Most processor architectures are designed for a specific manufacturing node and chip size. When the node changes, the chip is redesigned. The CFPU works differently: a single parameterizable RTL where chip size and manufacturing technology determine the core count.

The core count adapts to the chip, not the other way around.

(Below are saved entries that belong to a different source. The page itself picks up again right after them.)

(** C6 at the staging call of the run. *)
Lemma staged_nonce_is_sender_nonce_witness :
  exists a a' tx,
    accounts demo_fresh !! req_from demo_request = Some a
    /\ pending_transactions demo_staged = pending_transactions demo_fresh ++ [tx]
    /\ Transaction.id tx = "0xa"%string
    /\ Transaction.nonce tx = Account.nonce a
    /\ accounts demo_staged !! req_from demo_request = Some a'
    /\ Account.nonce a' = Account.nonce a + 1
    /\ forall ops bc2 uuid2 t2 t2' r2 tx_id2 bc2',
         run_ops toy_digest toy_size ops demo_staged = Some bc2 ->
         req_from r2 = req_from demo_request ->
         stage_transaction uuid2 t2 t2' r2 bc2 = (Returned tx_id2, bc2') ->
         exists tx2,
           pending_transactions bc2' = pending_transactions bc2 ++ [tx2]
           /\ Transaction.id tx2 = tx_id2
           /\ Transaction.nonce tx < Transaction.nonce tx2.
Proof.
  apply (staged_nonce_is_sender_nonce toy_digest toy_size
           "0xa" 1%Qc 1%Qc demo_request demo_fresh "0xa" demo_staged).
  vm_compute. reflexivity.
Defined.

(** *** Value moved by mining *)

Lemma balances_insert (accs : gmap string Account.t) k a a' (f : Float.t -> Float.t) :
  accs !! k = Some a ->
  Account.balance a' = f (Account.balance a) ->
  balances (<[k := a']> accs) = alter f k (balances accs).
Proof.
  intros Hk Hb. apply map_eq. intros i. unfold balances.
  destruct (decide (i = k)) as [-> | Hne].
  - rewrite lookup_fmap, lookup_insert_eq, lookup_alter_eq, lookup_fmap, Hk.
    cbn. rewrite Hb. reflexivity.
  - rewrite lookup_fmap, lookup_insert_ne, lookup_alter_ne, lookup_fmap
      by congruence.
    reflexivity.
Qed.

Lemma balances_alter_none (accs : gmap string Account.t) k (f : Float.t -> Float.t) :
  accs !! k = None -> alter f k (balances accs) = balances accs.
Proof.
  intros Hk. apply map_eq. intros i. unfold balances.
  destruct (decide (i = k)) as [-> | Hne].
  - rewrite lookup_alter_eq, lookup_fmap, Hk. reflexivity.
  - rewrite lookup_alter_ne by congruence. reflexivity.
Qed.

(** One transaction applied without an exception is a transfer between
    two balances. *)
Lemma process_transaction_balances tx n accs tx' accs' :
  _process_transaction tx n accs = (tx', accs', None) ->
  balances accs' = transfer tx (balances accs).
Proof.
  unfold _process_transaction, transfer.
  cbn [Transaction.sender Transaction.recipient Transaction.amount
       Transaction.fee Transaction.timestamp Transaction.set_block_number
       Transaction.set_status].
  set (accs1 :=
         if decide (Transaction.sender tx = SYSTEM_ADDRESS) then accs
         else match accs !! Transaction.sender tx with
              | Some sender =>
                  <[Transaction.sender tx :=
                      Account.debit
                        (Float.add (Transaction.amount tx) (Transaction.fee tx))
                        (Transaction.timestamp tx) sender]> accs
              | None => accs
              end).
  assert (H1 : balances accs1
               = if decide (Transaction.sender tx = SYSTEM_ADDRESS)
                 then balances accs
                 else alter (fun b =>
                               Float.sub b
                                 (Float.add (Transaction.amount tx)
                                    (Transaction.fee tx)))
                        (Transaction.sender tx) (balances accs)).
  { subst accs1. destruct (decide _); [reflexivity |].
    destruct (accs !! Transaction.sender tx) as [sender |] eqn:Hs.
    - apply (balances_insert accs _ sender); [exact Hs | reflexivity].
    - symmetry. apply balances_alter_none, Hs. }
  destruct (accs1 !! Transaction.recipient tx) as [recipient |] eqn:Hr;
    [| discriminate].
  intros [= _ <-]. rewrite <- H1.
  apply (balances_insert accs1 _ recipient); [exact Hr | reflexivity].
Qed.

Lemma process_pending_balances txs n accs pool' accs' :
  process_pending txs n accs = (pool', accs', None) ->
  balances accs' = transfers txs (balances accs).
Proof.
  revert accs pool' accs'; induction txs as [| tx rest IH];
    intros accs pool' accs'; cbn [process_pending transfers fold_left].
  - intros [= _ <-]. reflexivity.
  - destruct (_process_transaction tx n accs) as [[tx1 accs1] [e |]] eqn:Hstep;
      [discriminate |].
    destruct (process_pending rest n accs1) as [[rest1 accs2] e] eqn:Hrest.
    intros [= _ <- ->].
    rewrite (IH _ _ _ Hrest).
    rewrite (process_transaction_balances _ _ _ _ _ Hstep). reflexivity.
Qed.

This is possible because the CFPU's 4-level hierarchical architecture is parameterizable: the cluster size is fixed (4×4 = 16 cores, physical optimum), but the number of clusters, tiles, and regions is configurable. Same Verilog code, different parameters.

module cfpu_chip #(
    parameter CORES_PER_CLUSTER  = 16,    // fixed: 4×4 mesh
    parameter CLUSTERS_PER_TILE  = 12,    // node-dependent: 4-12
    parameter TILES_PER_REGION   = 12,    // node-dependent: 4-12
    parameter REGIONS            = 24,    // chip-size-dependent: 4-24
    parameter SRAM_KB_PER_CORE   = 1024   // node-dependent: 16-1024
);

// 7nm, 800 mm²:  16 × 8 × 8 × 8  =  8,192 cores, 256 KB/core
// 5nm, 800 mm²:  16 × 8 × 8 × 10 = 10,240 cores, 256 KB/core

Why does it scale?

The key: SRAM dominates core area (55-75%), not logic. SRAM scales worse than logic — which is why the actual core density increase is slower than logic density alone would suggest. To compensate: we increase SRAM at every node step.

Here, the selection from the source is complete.